そう何度も自分に言い聞かせて、適当に外着に着替えた。
デートだなんだという名目はもうどうでもいい。
俺はそう思っていない、それでいい。

さぁ、行こう。

11時に学園の前にあるバスの停留所で、たまたま同じバスに乗ってしまったんですよ、なんてアピールをしながらの待ち合わせ。
俺らが普通に喋っているのを学園の生徒に見られたらと思うと、頭の痛くなる未来しか見えないから。

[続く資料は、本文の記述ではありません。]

Lemma Done_false d0 iter :
  iter_inv d0 iter →
  unique_word_index iter < len (unique_words (doc iter)) →
  Done iter = Ret false.
Proof.
  intros Hinv Hlt. rewrite (Done_inv d0) by done.
  destruct (Z.eqb_spec (unique_word_index iter) (len (unique_words (doc iter))));
    [lia | done].
Qed.

Lemma Done_true d0 iter :
  iter_inv d0 iter →
  unique_word_index iter = len (unique_words (doc iter)) →
  Done iter = Ret true.
Proof.
  intros Hinv Heq. rewrite (Done_inv d0) by done.
  by rewrite Heq, Z.eqb_refl.
Qed.

(** An operation that returns was called before the end. *)
Lemma not_done d0 iter :
  iter_inv d0 iter → Done iter = Ret false →
  unique_word_index iter < len (unique_words (doc iter)).
Proof.
  intros Hinv HD. rewrite (Done_inv d0) in HD by done.
  injection HD as HD. apply Z.eqb_neq in HD. destruct Hinv. lia.
Qed.

(** [Next] moves both indices: the entry of [wordtopics_indices] it
    compares with is at most its index. *)
Lemma Next_spec d0 iter :
  iter_inv d0 iter →
  unique_word_index iter < len (unique_words (doc iter)) →
  Next iter =
  Ret (mkWordIterator (doc iter) (unique_word_index iter + 1)
         (word_topic_index iter + 1)).
Proof.
  intros Hinv Hlt. unfold Next. rewrite (Done_false d0) by done. simpl.
  destruct Hinv as [_ _ _ _ Hwf Hpos Hrange]. destruct Hwf.
  unfold int_add. rewrite <- Hpos.
  rewrite wrap_id by (unfold int_min; lia).
  destruct (Z.leb_spec (len (wordtopics (doc iter))) (unique_word_index iter + 1));
    [done |].
  destruct (lookup_lt_is_Some_2 (wordtopics_indices (doc iter))
              (Z.to_nat (unique_word_index iter + 1))) as [x Hx].
  { unfold len in *. lia. }
  assert (index (wordtopics_indices (doc iter)) (unique_word_index iter + 1) = Ret x)
    as -> by (apply index_Ret; split; [lia | done]).
  simpl. apply wf_idx0 in Hx.
  destruct (Z.leb_spec x (unique_word_index iter + 1)); [done | lia].
Qed.

Lemma Next_Ret d0 iter iter' :
  iter_inv d0 iter → Next iter = Ret iter' →
  unique_word_index iter < len (unique_words (doc iter)) ∧
  iter' = mkWordIterator (doc iter) (unique_word_index iter + 1)
            (word_topic_index iter + 1).
Proof.
  intros Hinv HN.
  assert (Done iter = Ret false) as HD.
  { unfold Next in HN. rewrite (Done_inv d0) in * by done. simpl in HN.
    by destruct (unique_word_index iter =? len (unique_words (doc iter))). }
  apply (not_done d0) in HD; [| done].
  rewrite (Next_spec d0) in HN by done. by injection HN as <-.
Qed.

学園の生徒数人はいたけれど、バスに乗っている間は離れた席に座っていたし俺らの繋がりなんか感じなかっただろう。
木更津がいることでほぼ全員ビビってたから、バスに乗っていた間の記憶ぜんぶ抜け落ちているのかもしれないけど。ご愁傷さまだ。

そんなこんなで昼頃に都心についた。
ここからは、一応デートとやらなので他人のふりはダメだろう。
どちらにせよこんな人混みの中だ、目立つことさえしなければいい。

「藤下さん、手繋ぐ?」

ああ、早速心が折れそうだ。

「ふざけるな。何処へ行く?」

「飯食おっか」

行きたかった店あるからそこでいい?、と言ってきたので頷く。
主に買い物でしかわざわざ都心には来ないのであまりわからないのだ。

隣を歩く木更津は、美丈夫という言葉が一番似合う。
本当に見た目で得しているよなぁと思いながら歩いていると、奴はモデルのスカウトに誘われている始末。

おい、睨むのはやめろ。

スカウトしに来た人に憐憫を感じながらも、少しだけ並んでいる店の前へ到着。
なかなか洒落たところで、こいつは普段からこんな店に行っているのかと新たな発見、なんかしたくもなかった。

「ちょうど昼時だから、待つね」

「そうだな」

「ここら辺来る?」

「買い物でなら」

木更津の質問にひたすら答えていれば、何時の間にか順番が来ていて。
時間が経つのが早いなぁ、なんて思いながら席に着いた。

「何にする?」

「・・・ハンバーグ」

「好きなの?」

「割と」

そっか、と笑う木更津は店員さんを呼んで注文。
店員さんの頬が赤いのはもう何も言うまい。